The root cause seemed clear to her: poverty.
Here’s some deeper dirt (literally) on rural poverty in the U.S.,
and one thing we know can help with that: distributed solar power,
for jobs, for reduced electrical bills, and for energy independence.
What politician wouldn’t want jobs for their constituents?
The director said the screening at
VSU at the end of November drew more people than the
day before in Little Rock.
There were clearly more than 150 in the audience in Valdosta.
It’s a topic very relevant to here, as
Dean Poling wrote in the VDT 26 November 2012,
Organizers note that Georgia is ranked sixth highest nationally for
its cumulative number of AIDS cases reported through December 2009.
More than 40,000 known HIV/AIDS cases were reported in Georgia as of
2010.
The South Health District’s 10 counties, which include Lowndes and
surrounding counties, report 950 confirmed cases of HIV/AIDS, while
many more are likely infected and risk becoming sick because they
are not being treated. More specifically, there are about 460
reported cases in Lowndes County.
In reporting these numbers, HIV is the virus (HIV disease) and AIDS
is the medical diagnosis made by a doctor of the symptoms, according
to South Health District.
It’s a great movie and I highly recommend it.

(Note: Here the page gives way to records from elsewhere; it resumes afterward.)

(* ===== verification/Listener.v ===== *)
(** * Endpoints as the application sees them
    ([endpoint/mod.rs], [endpoint/zero_rtt.rs])

    Binding, [connect] to the end of the handshake, 0-RTT, the queue of accepted
    connections behind [accept] and [Incoming], and the server's builder.  Sockets show
    through what binding them gave; [TlsConfigs] is what the sources set and read of the
    rustls configurations. *)

From S2P Require Import Prelude OrdMap CoreTypes Coding FrameCodec ParamsCodec PacketSpace SentPackets.
From S2P Require Import Streams FlowControl Recovery Congestion Bbr CidPool Packet Config Multipath Connection.
From S2P Require Import ConnRecovery ConnHandshake ConnRecv ConnSend Mpsc Endpoint Driven.

Class TlsConfigs (env : QuicEnv) (EE : EndpointEnv env) := {
  Ticketer : Type;
  client_alpn : ClientConfig -> list (list Z);
  client_with_alpn : ClientConfig -> list (list Z) -> ClientConfig;
  server_alpn : ServerConfig -> list (list Z);
  server_with_alpn : ServerConfig -> list (list Z) -> ServerConfig;
  server_with_ticketer : ServerConfig -> Ticketer -> ServerConfig;
  server_ticketer : ServerConfig -> Ticketer;
  (** [rustls::quic::Connection::alpn_protocol] *)
  alpn_protocol : Tls -> option (list Z)
}.

(** Fields of a record are set one at a time. *)
Class LawfulTlsConfigs {env : QuicEnv} {EE : EndpointEnv env} (T : TlsConfigs env EE) : Prop := {
  client_alpn_set : forall c l, client_alpn (client_with_alpn c l) = l;
  server_alpn_set : forall c l, server_alpn (server_with_alpn c l) = l;
  server_alpn_ticketer : forall c t, server_alpn (server_with_ticketer c t) = server_alpn c;
  server_ticketer_set : forall c t, server_ticketer (server_with_ticketer c t) = t
}.

(** [Sender] and [Receiver] of a [oneshot] channel, as the receiver sees it. *)
Inductive Oneshot (A : Type) := OsEmpty | OsSent (x : A) | OsDropped.
Arguments OsEmpty {A}. Arguments OsSent {A}. Arguments OsDropped {A}.

(** ** ALPN identifiers ([oxiquic-core/src/alpn.rs]) *)

Definition H3_ALPN : list Z := [104; 51].
Definition HTTP_0_9 : list Z := [104; 113; 45; 105; 110; 116; 101; 114; 111; 112].
Definition protocols (l : list (list Z)) : list (list Z) := map (fun p => p) l.

Section listener.
Context {env : QuicEnv} {EE : EndpointEnv env} {T : TlsConfigs env EE} {M : Mpsc}.

Notation conn := (Connection env).
Notation Drv := (Driver (env := env)).
Notation Route := (Chan CidRouteUpdate).

Definition negotiated_alpn (c : conn) : option (list Z) := alpn_protocol (tls c).

(** ** The client endpoint *)

Record ClientEndpoint := mkClientEndpoint { ce_config : ClientConfig; ce_transport : TransportConfig }.

(** [bound] is the outcome of [UdpSocket::bind]. *)
Definition client_bind (bound : result unit unit) (config : ClientConfig) (t : TransportConfig) : result OxiQuicError ClientEndpoint :=
  match bound with Ok _ => Ok (mkClientEndpoint config t) | Err _ => Err EIo end.

(** What a connection attempt meets: randomness, the clock, the events of the handshake. *)
Record Attempt := mkAttempt {
  at_rng : Rng;
  at_clock : Z;
  at_start : Z;
  at_before : list Reading;
  at_events : list (PumpEvent (env := env));
  at_after : list Reading
}.

(** [connect]; [None] still waits.  A client's driver has no demultiplexer to tell of its
    connection IDs, so the route channel is left as it is. *)
Definition client_connect (ep : ClientEndpoint) (addr : Addr) (name : list Z) (a : Attempt) (route : Route)
    : option (result OxiQuicError Drv) :=
  match connect (ce_config ep) (ce_transport ep) addr name (at_rng a) (at_clock a) with
  | Err e => Some (Err e)
  | Ok d =>
      '(r, (_, (d, _))) ← run_handshake (at_start a) (at_before a) (at_events a) (at_after a) d route;
      match r with
      | Err e => Some (Err e)
      | Ok _ => Some (Ok (d <| dconn ::= fun c => set_keep_alive c (Config.keep_alive_interval (ce_transport ep)) |>))
      end
  end.

(** [connect_timeout]: the attempt is dropped when the time is up before it returns. *)
Definition connect_timeout (ep : ClientEndpoint) (addr : Addr) (name : list Z) (elapsed : bool) (a : Attempt) (route : Route)
    : option (result OxiQuicError Drv) :=
  if elapsed then Some (Err ETimeout) else client_connect ep addr name a route.

(** ** 0-RTT *)

Definition ZeroRttAccepted : Type := Oneshot bool.

Definition poll_zero_rtt (z : ZeroRttAccepted) : Poll bool :=
  match z with OsSent b => Ready b | OsDropped => Ready false | OsEmpty => Pending end.

Definition connect_0rtt (ep : ClientEndpoint) (addr : Addr) (name : list Z) (a : Attempt) (route : Route)
    : option (result OxiQuicError (Drv * ZeroRttAccepted)) :=
  r ← client_connect ep addr name a route;
  match r with
  | Err e => Some (Err e)
  | Ok d => Some (Ok (d, OsSent (default false (zero_rtt_accepted (dconn d)))))
  end.

(** ** The server endpoint *)

Notation AcceptQueue := (Chan (result OxiQuicError Drv)).

Record ServerEndpoint := mkServerEndpoint { se_config : ServerConfig; se_transport : TransportConfig; se_demux : option AcceptQueue }.

Definition ACCEPT_QUEUE : nat := 16.

Definition server_bind (bound : result unit unit) (config : ServerConfig) (t : TransportConfig) : result OxiQuicError ServerEndpoint :=
  match bound with Ok _ => Ok (mkServerEndpoint config t None) | Err _ => Err EIo end.

(** The first [accept] starts the demultiplexer. *)
Definition ensure_demux (ep : ServerEndpoint) : ServerEndpoint :=
  match se_demux ep with
  | Some _ => ep
  | None => mkServerEndpoint (se_config ep) (se_transport ep) (Some (channel ACCEPT_QUEUE))
  end.

(** A handshake task's [accept_tx.send(..).await], once there is room. *)
Definition hand_over (q : AcceptQueue) (r : result OxiQuicError Drv) : TrySend * AcceptQueue := try_send q r.

(** [accept]; [None] still waits. *)
Definition accept (ep : ServerEndpoint) : option (result OxiQuicError Drv) * ServerEndpoint :=
  let ep := ensure_demux ep in
  match se_demux ep with
  | None => (Some (Err EConnection), ep)
  | Some q =>
      let '(r, q) := try_recv q in
      (match r with RecvItem r => Some r | RecvDisconnected => Some (Err EConnection) | RecvEmpty => None end,
       mkServerEndpoint (se_config ep) (se_transport ep) (Some q))
  end.

(** [Incoming::next]: [accept().await.ok()]. *)
Definition incoming_next (ep : ServerEndpoint) : option (option Drv) * ServerEndpoint :=
  let '(r, ep) := accept ep in
  (match r with Some (Ok d) => Some (Some d) | Some (Err _) => Some None | None => None end, ep).

(** The loop [while let Some(conn) = incoming.next().await] of the documentation, as far
    as the queue allows without waiting: the connections it took and whether it ended. *)
Fixpoint take_incoming (fuel : nat) (ep : ServerEndpoint) : list Drv * bool * ServerEndpoint :=
  match fuel with
  | O => ([], false, ep)
  | S fuel =>
      match incoming_next ep with
      | (Some (Some d), ep) => let '(l, ended, ep) := take_incoming fuel ep in (d :: l, ended, ep)
      | (Some None, ep) => ([], true, ep)
      | (None, ep) => ([], false, ep)
      end
  end.

(** ** The server's builder *)

Record ServerEndpointBuilder := mkServerBuilder { sb_config : ServerConfig; sb_transport : TransportConfig; sb_ticketer : option Ticketer }.

Definition builder_new (config : ServerConfig) (t : TransportConfig) : ServerEndpointBuilder := mkServerBuilder config t None.
Definition with_ticketer (b : ServerEndpointBuilder) (t : Ticketer) : ServerEndpointBuilder := mkServerBuilder (sb_config b) (sb_transport b) (Some t).
Definition with_alpn_protocols (b : ServerEndpointBuilder) (l : list (list Z)) : ServerEndpointBuilder :=
  mkServerBuilder (server_with_alpn (sb_config b) l) (sb_transport b) (sb_ticketer b).
Definition builder_build (bound : result unit unit) (b : ServerEndpointBuilder) : result OxiQuicError ServerEndpoint :=
  let config := match sb_ticketer b with Some t => server_with_ticketer (sb_config b) t | None => sb_config b end in
  server_bind bound config (sb_transport b).

End listener.

(** ** The accept queue *)

Section accept_queue.
Context {env : QuicEnv} {EE : EndpointEnv env} {M : Mpsc} {LM : LawfulMpsc M}.

Notation Drv := (Driver (env := env)).

Lemma accept_item (ep : ServerEndpoint) q r rs :
  se_demux ep = Some q -> items (view q) = r :: rs ->
  exists q', accept ep = (Some r, mkServerEndpoint (se_config ep) (se_transport ep) (Some q')) /\
    items (view q') = rs /\ capacity (view q') = capacity (view q) /\ rx_alive (view q') = rx_alive (view q) /\ tx_alive (view q') = tx_alive (view q).
Proof.
  intros Eq Ei. unfold accept, ensure_demux. rewrite Eq, Eq. destruct (view_try_recv _ q) as [E1 E2].
  destruct (try_recv q) as [o q']. cbn in E1, E2. unfold queue_recv in E1, E2. rewrite Ei in E1, E2. cbn in E1, E2. subst o. exists q'. by rewrite E2.
Qed.

(** The results a number of calls to [accept] return, while they do not wait. *)
Fixpoint accept_all (n : nat) (ep : ServerEndpoint (env := env)) : list (result OxiQuicError Drv) * ServerEndpoint (env := env) :=
  match n with
  | O => ([], ep)
  | S n => match accept ep with
           | (Some r, ep) => let '(l, ep) := accept_all n ep in (r :: l, ep)
           | (None, ep) => ([], ep)
           end
  end.

(** The connections before the first failed handshake, and what is behind it. *)
Fixpoint until_failure (rs : list (result OxiQuicError Drv)) : list Drv :=
  match rs with Ok d :: rs => d :: until_failure rs | _ => [] end.
Definition any_failure (rs : list (result OxiQuicError Drv)) : bool := existsb (fun r => match r with Err _ => true | Ok _ => false end) rs.
Fixpoint after_failure (rs : list (result OxiQuicError Drv)) : list (result OxiQuicError Drv) :=
  match rs with Ok _ :: rs => after_failure rs | Err _ :: rs => rs | [] => [] end.

Lemma accept_all_items n (ep : ServerEndpoint) q rs :
  se_demux ep = Some q -> items (view q) = rs -> n = length rs -> (accept_all n ep).1 = rs.
Proof.
  revert ep q rs. induction n as [| n IH]; intros ep q [| r rs] Eq Ei Hn; try done. cbn [accept_all].
  destruct (accept_item ep q _ _ Eq Ei) as (q' & -> & E2 & _). specialize (IH (mkServerEndpoint (se_config ep) (se_transport ep) (Some q')) q' rs eq_refl E2 ltac:(cbn in Hn; lia)).
  destruct (accept_all n _) as [l ep']. cbn in *. congruence.
Qed.

Lemma accept_waits (ep : ServerEndpoint) q :
  se_demux ep = Some q -> items (view q) = [] -> tx_alive (view q) = true ->
  exists q', accept ep = (None, mkServerEndpoint (se_config ep) (se_transport ep) (Some q')) /\ view q' = view q.
Proof.
  intros Eq Ei Et. unfold accept, ensure_demux. rewrite Eq, Eq. destruct (view_try_recv _ q) as [E1 E2].
  destruct (try_recv q) as [o q']. cbn in E1, E2. unfold queue_recv in E1, E2. rewrite Ei, ?Et in E1, E2. cbn in E1, E2. subst o. by exists q'.
Qed.

Lemma take_incoming_items fuel (ep : ServerEndpoint) q rs :
  se_demux ep = Some q -> items (view q) = rs -> tx_alive (view q) = true -> (length rs < fuel)%nat ->
  exists q', take_incoming fuel ep = (until_failure rs, any_failure rs, mkServerEndpoint (se_config ep) (se_transport ep) (Some q')) /\
    items (view q') = after_failure rs /\ tx_alive (view q') = true.
Proof.
  revert ep q rs. induction fuel as [| fuel IH]; intros ep q rs Eq Ei Et Hf; [lia |]. cbn [take_incoming]. unfold incoming_next.
  destruct rs as [| [d | e] rs].
  - destruct (accept_waits ep q Eq Ei Et) as (q' & -> & E). exists q'. by rewrite E.
  - destruct (accept_item ep q _ _ Eq Ei) as (q' & -> & E2 & _ & _ & E3). cbn in Hf. rewrite Et in E3.
    destruct (IH (mkServerEndpoint (se_config ep) (se_transport ep) (Some q')) q' rs eq_refl E2 E3 ltac:(lia)) as (q2 & -> & E4 & E5).
    by exists q2.
  - destruct (accept_item ep q _ _ Eq Ei) as (q' & -> & E2 & _ & _ & E3). exists q'. by rewrite E3.
Qed.

Lemma hand_over_all rs (q : Chan (result OxiQuicError Drv)) :
  rx_alive (view q) = true -> (length (items (view q)) + length rs <= capacity (view q))%nat ->
  let q' := fold_left (fun q r => (hand_over q r).2) rs q in
  items (view q') = items (view q) ++ rs /\ tx_alive (view q') = tx_alive (view q).
Proof.
  revert q. induction rs as [| r rs IH]; intros q Hr Hl; cbn [fold_left]; [by rewrite app_nil_r |]. cbn in Hl.
  unfold hand_over in *. destruct (view_try_send _ q r) as [_ E]. unfold queue_send in E. rewrite Hr in E. cbn [negb] in E.
  destruct (Nat.leb_spec (capacity (view q)) (length (items (view q)))); [lia |].
  cbn zeta in IH. destruct (IH (try_send q r).2) as [E1 E2]; [by rewrite E | rewrite E; cbn; rewrite length_app; cbn; lia |].
  rewrite E1, E2, E. cbn. by rewrite <- app_assoc.
Qed.


End accept_queue.

(** Two connections with a failure between them: the loop sees the first only. *)
Definition two_and_failure : list (result OxiQuicError (Driver (env := demo_env))) :=
  [Ok (driver_new demo_client None); Err EProtocol; Ok (driver_new demo_client (Some (7 : @Addr demo_env)))].

Definition after_two : @Chan queue_mpsc (result OxiQuicError (Driver (env := demo_env))) :=
  fold_left (fun q r => (hand_over q r).2) two_and_failure (channel ACCEPT_QUEUE).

Director Biagiotti spent a substantial amount of her own money and two years to make
this film, yet there are aspects she could only note in passing,
such as incarceration.
She can’t be expected to have researched every aspect;
maybe somebody else can step up and help follow more threads.
The movie starts with some maps about poverty and AIDS in the South.
It did not, however, look outside the South for poverty.